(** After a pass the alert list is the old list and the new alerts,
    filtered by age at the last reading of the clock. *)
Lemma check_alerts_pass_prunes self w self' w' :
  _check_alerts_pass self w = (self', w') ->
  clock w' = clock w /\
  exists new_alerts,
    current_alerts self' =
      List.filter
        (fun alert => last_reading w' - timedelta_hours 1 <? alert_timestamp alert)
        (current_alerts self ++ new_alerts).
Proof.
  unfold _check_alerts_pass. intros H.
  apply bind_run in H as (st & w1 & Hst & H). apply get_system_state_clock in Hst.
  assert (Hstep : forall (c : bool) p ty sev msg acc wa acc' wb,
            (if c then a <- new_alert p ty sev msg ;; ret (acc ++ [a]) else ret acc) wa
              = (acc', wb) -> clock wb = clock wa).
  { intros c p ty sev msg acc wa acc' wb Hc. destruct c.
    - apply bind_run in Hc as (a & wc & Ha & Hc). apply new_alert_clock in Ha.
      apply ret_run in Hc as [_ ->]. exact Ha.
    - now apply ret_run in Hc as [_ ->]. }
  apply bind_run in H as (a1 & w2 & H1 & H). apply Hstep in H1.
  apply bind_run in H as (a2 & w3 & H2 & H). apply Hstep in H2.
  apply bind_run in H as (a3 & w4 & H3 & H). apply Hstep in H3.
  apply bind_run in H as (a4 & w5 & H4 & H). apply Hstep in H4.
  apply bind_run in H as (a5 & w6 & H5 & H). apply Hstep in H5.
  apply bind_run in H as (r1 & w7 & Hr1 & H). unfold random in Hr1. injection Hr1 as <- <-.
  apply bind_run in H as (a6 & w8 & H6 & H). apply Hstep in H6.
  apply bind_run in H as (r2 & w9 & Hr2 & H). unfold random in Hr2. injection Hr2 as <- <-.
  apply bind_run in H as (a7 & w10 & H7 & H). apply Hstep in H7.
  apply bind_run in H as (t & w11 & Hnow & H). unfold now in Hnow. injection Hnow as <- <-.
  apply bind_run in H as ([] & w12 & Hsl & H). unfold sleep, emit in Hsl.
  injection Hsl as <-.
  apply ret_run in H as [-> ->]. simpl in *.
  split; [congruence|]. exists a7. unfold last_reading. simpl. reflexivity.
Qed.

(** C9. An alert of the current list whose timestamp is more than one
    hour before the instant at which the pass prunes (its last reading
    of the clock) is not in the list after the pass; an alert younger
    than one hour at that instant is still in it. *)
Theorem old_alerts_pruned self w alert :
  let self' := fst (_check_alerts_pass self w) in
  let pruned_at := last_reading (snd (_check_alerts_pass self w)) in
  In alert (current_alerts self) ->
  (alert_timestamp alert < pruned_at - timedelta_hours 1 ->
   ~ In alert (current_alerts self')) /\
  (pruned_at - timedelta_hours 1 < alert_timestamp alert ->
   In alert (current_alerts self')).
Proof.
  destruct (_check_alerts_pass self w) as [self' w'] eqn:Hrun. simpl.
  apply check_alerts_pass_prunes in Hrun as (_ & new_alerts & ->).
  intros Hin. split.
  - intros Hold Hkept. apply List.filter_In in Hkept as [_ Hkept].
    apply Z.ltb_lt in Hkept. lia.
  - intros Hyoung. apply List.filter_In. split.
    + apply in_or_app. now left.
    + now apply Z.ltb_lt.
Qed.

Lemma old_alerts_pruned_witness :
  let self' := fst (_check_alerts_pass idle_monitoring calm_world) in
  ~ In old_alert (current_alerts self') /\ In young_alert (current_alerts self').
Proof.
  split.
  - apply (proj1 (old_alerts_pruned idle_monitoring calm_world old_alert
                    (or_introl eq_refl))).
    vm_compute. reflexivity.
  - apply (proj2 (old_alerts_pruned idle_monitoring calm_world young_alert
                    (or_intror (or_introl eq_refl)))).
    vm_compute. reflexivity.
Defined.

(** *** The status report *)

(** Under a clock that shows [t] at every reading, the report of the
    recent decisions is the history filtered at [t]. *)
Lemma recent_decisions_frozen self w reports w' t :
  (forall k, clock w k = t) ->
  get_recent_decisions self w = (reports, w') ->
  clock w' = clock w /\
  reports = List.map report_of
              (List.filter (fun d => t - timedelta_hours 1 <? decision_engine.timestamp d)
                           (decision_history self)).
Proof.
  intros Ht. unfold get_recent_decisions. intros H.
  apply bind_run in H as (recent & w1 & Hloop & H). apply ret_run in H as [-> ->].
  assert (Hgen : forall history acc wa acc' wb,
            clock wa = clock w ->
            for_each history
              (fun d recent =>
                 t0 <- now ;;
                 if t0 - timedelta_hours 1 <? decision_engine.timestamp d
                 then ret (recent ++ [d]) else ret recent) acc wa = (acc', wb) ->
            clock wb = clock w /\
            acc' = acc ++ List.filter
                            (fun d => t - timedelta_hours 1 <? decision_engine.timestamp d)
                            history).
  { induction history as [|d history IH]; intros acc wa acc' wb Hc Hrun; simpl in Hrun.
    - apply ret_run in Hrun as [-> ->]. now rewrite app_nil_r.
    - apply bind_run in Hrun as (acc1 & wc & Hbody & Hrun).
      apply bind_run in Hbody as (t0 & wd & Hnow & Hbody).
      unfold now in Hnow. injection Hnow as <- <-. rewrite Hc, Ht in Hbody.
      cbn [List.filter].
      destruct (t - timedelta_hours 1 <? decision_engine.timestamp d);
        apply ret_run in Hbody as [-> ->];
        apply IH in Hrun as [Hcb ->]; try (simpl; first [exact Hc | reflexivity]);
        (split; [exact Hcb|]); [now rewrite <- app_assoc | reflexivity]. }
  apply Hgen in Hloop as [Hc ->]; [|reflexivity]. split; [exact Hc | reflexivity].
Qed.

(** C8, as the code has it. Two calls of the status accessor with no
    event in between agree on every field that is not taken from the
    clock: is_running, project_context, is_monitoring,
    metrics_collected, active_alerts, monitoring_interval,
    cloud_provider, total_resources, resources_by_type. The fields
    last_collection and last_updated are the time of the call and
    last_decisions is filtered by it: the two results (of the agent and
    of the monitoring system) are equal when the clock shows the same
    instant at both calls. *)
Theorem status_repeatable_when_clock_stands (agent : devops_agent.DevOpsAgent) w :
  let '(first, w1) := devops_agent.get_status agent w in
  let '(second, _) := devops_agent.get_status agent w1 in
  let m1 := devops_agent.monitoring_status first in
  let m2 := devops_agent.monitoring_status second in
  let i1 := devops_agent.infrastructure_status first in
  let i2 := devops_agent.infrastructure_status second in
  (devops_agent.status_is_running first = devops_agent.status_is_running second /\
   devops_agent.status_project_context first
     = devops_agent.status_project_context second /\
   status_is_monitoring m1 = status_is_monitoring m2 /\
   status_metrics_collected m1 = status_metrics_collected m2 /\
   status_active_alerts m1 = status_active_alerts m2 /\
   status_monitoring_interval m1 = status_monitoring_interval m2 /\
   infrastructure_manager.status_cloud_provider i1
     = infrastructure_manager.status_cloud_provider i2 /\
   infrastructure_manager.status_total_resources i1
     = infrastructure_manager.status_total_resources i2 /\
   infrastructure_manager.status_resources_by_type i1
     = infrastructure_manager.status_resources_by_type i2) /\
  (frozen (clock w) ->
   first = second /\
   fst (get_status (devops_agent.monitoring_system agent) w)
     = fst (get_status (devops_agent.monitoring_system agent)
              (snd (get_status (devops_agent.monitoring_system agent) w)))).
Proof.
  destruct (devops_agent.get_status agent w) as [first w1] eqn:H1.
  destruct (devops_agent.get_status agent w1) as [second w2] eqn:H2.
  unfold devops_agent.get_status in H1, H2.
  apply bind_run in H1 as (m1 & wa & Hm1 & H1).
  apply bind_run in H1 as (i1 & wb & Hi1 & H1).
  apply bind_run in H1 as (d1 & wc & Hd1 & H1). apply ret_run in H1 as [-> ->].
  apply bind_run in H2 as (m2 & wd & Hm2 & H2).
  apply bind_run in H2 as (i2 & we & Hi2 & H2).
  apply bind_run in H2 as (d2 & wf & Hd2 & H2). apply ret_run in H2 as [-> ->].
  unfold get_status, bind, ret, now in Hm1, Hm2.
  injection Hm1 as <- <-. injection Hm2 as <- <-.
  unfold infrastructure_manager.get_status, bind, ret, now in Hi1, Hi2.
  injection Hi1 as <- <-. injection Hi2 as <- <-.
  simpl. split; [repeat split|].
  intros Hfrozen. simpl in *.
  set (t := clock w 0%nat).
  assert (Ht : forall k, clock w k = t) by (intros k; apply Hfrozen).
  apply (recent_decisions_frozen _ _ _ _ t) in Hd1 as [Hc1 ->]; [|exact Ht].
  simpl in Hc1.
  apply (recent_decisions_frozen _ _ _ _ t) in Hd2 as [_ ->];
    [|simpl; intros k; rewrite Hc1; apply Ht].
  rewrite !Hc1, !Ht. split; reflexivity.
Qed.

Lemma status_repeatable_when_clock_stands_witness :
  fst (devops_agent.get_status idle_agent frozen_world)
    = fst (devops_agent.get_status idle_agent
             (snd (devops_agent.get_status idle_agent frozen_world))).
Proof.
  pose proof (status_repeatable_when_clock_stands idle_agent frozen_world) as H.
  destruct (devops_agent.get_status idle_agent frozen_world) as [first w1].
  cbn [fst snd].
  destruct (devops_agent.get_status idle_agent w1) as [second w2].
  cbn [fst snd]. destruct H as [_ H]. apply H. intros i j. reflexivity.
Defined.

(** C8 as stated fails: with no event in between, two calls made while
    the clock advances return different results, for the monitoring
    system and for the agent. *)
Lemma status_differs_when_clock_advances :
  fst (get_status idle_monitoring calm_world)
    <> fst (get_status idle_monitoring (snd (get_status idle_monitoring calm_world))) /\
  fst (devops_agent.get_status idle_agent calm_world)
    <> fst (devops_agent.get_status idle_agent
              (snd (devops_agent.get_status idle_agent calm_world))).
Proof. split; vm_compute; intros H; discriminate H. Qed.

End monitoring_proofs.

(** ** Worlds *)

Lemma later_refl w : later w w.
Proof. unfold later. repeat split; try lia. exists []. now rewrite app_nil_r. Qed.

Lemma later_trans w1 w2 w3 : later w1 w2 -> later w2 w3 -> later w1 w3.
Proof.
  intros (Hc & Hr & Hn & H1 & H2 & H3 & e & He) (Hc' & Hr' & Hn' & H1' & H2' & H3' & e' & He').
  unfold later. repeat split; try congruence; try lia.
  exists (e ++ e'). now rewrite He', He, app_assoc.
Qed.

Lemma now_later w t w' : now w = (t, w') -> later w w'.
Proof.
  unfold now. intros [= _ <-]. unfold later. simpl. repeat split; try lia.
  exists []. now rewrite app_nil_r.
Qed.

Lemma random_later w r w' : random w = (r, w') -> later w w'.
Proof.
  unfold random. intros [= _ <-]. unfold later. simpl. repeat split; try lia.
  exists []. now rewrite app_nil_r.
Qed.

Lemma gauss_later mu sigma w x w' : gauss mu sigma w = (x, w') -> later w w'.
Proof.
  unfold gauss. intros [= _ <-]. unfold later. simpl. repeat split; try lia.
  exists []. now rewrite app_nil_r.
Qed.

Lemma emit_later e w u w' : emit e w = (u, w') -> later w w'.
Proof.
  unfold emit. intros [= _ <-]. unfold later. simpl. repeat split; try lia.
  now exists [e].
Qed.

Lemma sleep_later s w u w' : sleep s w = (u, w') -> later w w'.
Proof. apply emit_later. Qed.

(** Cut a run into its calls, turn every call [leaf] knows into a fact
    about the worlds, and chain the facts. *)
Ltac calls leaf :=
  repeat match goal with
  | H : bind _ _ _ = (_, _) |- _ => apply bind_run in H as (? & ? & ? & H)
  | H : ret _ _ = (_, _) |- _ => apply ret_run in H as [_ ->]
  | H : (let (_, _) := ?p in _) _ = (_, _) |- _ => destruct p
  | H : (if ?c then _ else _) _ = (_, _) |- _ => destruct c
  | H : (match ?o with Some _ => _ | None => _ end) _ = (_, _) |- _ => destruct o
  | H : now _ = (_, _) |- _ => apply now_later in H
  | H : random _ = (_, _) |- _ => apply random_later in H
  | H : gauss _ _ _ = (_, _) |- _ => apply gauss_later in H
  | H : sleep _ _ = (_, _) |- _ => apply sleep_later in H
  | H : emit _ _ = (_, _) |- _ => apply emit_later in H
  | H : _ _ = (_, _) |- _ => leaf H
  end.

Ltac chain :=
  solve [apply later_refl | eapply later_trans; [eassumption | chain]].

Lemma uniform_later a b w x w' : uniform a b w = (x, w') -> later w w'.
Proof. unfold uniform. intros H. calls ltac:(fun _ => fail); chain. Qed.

• • • •

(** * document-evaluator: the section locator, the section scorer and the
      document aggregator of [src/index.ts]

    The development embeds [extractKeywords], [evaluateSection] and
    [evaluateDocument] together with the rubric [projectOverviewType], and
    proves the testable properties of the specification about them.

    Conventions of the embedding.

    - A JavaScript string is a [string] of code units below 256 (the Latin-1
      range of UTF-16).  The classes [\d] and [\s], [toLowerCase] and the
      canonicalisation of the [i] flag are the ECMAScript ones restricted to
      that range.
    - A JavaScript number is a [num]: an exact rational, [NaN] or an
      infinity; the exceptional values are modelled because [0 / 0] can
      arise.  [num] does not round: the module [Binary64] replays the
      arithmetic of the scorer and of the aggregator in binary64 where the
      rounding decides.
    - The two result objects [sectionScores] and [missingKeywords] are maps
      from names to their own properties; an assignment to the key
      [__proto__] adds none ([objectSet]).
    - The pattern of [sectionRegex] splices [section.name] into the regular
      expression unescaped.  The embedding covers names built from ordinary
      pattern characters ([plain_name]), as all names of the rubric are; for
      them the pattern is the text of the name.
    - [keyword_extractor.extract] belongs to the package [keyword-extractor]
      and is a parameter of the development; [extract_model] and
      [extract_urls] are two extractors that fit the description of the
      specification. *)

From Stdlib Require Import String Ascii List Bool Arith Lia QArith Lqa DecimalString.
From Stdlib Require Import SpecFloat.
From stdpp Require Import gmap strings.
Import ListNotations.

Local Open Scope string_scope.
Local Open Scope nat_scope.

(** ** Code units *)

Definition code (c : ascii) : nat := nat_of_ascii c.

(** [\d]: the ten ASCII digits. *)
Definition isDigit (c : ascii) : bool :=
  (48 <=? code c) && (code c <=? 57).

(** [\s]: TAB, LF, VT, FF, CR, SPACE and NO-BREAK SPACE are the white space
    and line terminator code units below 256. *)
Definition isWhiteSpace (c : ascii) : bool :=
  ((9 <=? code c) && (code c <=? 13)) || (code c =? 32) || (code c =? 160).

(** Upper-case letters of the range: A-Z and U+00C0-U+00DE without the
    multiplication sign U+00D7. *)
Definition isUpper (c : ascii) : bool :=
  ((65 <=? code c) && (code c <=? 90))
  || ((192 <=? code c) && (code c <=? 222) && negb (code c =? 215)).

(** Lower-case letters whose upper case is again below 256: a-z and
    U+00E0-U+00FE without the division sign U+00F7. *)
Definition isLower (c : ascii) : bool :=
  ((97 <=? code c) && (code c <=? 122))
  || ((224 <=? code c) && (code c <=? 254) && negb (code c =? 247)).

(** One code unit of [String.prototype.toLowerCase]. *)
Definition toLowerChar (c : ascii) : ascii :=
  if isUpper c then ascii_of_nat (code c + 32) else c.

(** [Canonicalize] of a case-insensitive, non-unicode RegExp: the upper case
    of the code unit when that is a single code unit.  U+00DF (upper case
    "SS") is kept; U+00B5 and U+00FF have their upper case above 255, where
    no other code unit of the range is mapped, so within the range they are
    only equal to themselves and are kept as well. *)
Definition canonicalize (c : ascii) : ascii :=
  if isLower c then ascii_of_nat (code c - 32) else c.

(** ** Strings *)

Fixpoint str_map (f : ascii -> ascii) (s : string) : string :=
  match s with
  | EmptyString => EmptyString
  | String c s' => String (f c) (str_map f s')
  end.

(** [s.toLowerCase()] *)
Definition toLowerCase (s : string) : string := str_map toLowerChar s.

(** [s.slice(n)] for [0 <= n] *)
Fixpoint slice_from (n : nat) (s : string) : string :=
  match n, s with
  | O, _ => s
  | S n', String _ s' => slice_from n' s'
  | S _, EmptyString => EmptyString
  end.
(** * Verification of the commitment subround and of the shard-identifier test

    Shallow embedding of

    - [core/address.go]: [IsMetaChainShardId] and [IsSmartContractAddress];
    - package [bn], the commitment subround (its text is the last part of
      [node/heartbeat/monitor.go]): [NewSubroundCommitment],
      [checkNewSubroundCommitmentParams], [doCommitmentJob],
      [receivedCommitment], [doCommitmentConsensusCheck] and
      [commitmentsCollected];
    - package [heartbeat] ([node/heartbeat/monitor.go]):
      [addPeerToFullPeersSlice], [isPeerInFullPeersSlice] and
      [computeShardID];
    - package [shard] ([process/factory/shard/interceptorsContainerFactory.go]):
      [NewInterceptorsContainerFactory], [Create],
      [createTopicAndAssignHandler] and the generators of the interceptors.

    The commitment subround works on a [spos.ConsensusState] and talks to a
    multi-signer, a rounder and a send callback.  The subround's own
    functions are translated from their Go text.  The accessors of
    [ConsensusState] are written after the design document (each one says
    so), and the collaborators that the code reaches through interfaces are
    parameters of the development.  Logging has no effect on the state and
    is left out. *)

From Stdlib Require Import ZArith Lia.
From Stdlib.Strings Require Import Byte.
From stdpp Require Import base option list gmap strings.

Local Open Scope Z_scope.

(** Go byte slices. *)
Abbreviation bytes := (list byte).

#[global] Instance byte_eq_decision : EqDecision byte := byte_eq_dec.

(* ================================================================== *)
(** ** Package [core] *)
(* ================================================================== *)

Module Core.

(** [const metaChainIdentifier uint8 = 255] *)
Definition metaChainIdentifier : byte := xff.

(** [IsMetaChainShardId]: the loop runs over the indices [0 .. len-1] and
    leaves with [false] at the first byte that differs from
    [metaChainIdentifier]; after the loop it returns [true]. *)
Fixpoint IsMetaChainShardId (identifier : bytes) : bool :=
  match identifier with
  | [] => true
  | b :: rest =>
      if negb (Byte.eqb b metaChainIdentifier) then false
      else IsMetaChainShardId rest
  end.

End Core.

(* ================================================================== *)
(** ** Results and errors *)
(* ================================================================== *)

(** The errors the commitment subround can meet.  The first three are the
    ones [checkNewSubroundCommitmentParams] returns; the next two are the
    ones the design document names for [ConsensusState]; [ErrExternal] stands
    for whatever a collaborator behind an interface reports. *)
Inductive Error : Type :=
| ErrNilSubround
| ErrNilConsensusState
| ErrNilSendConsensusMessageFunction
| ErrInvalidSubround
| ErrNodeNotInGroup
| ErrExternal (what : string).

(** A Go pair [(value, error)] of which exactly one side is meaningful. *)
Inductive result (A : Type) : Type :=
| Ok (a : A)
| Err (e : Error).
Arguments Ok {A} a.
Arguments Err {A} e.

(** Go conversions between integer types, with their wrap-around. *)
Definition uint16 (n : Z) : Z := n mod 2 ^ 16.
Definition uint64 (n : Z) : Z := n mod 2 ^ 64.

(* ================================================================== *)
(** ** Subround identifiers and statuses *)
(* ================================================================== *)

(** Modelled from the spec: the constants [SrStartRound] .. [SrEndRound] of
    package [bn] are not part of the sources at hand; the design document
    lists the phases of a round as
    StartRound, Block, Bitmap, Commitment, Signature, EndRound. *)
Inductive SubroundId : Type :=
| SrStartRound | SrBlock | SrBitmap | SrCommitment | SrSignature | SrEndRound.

• • • •

What you will do
The range runs from the line above containing "(List.filter (fun d" to the line containing "for_each history", inclusive. Restate those lines word for word and no others.

Expected output
              (List.filter (fun d => t - timedelta_hours 1 <? decision_engine.timestamp d)
                           (decision_history self)).
Proof.
  intros Ht. unfold get_recent_decisions. intros H.
  apply bind_run in H as (recent & w1 & Hloop & H). apply ret_run in H as [-> ->].
  assert (Hgen : forall history acc wa acc' wb,
            clock wa = clock w ->
            for_each history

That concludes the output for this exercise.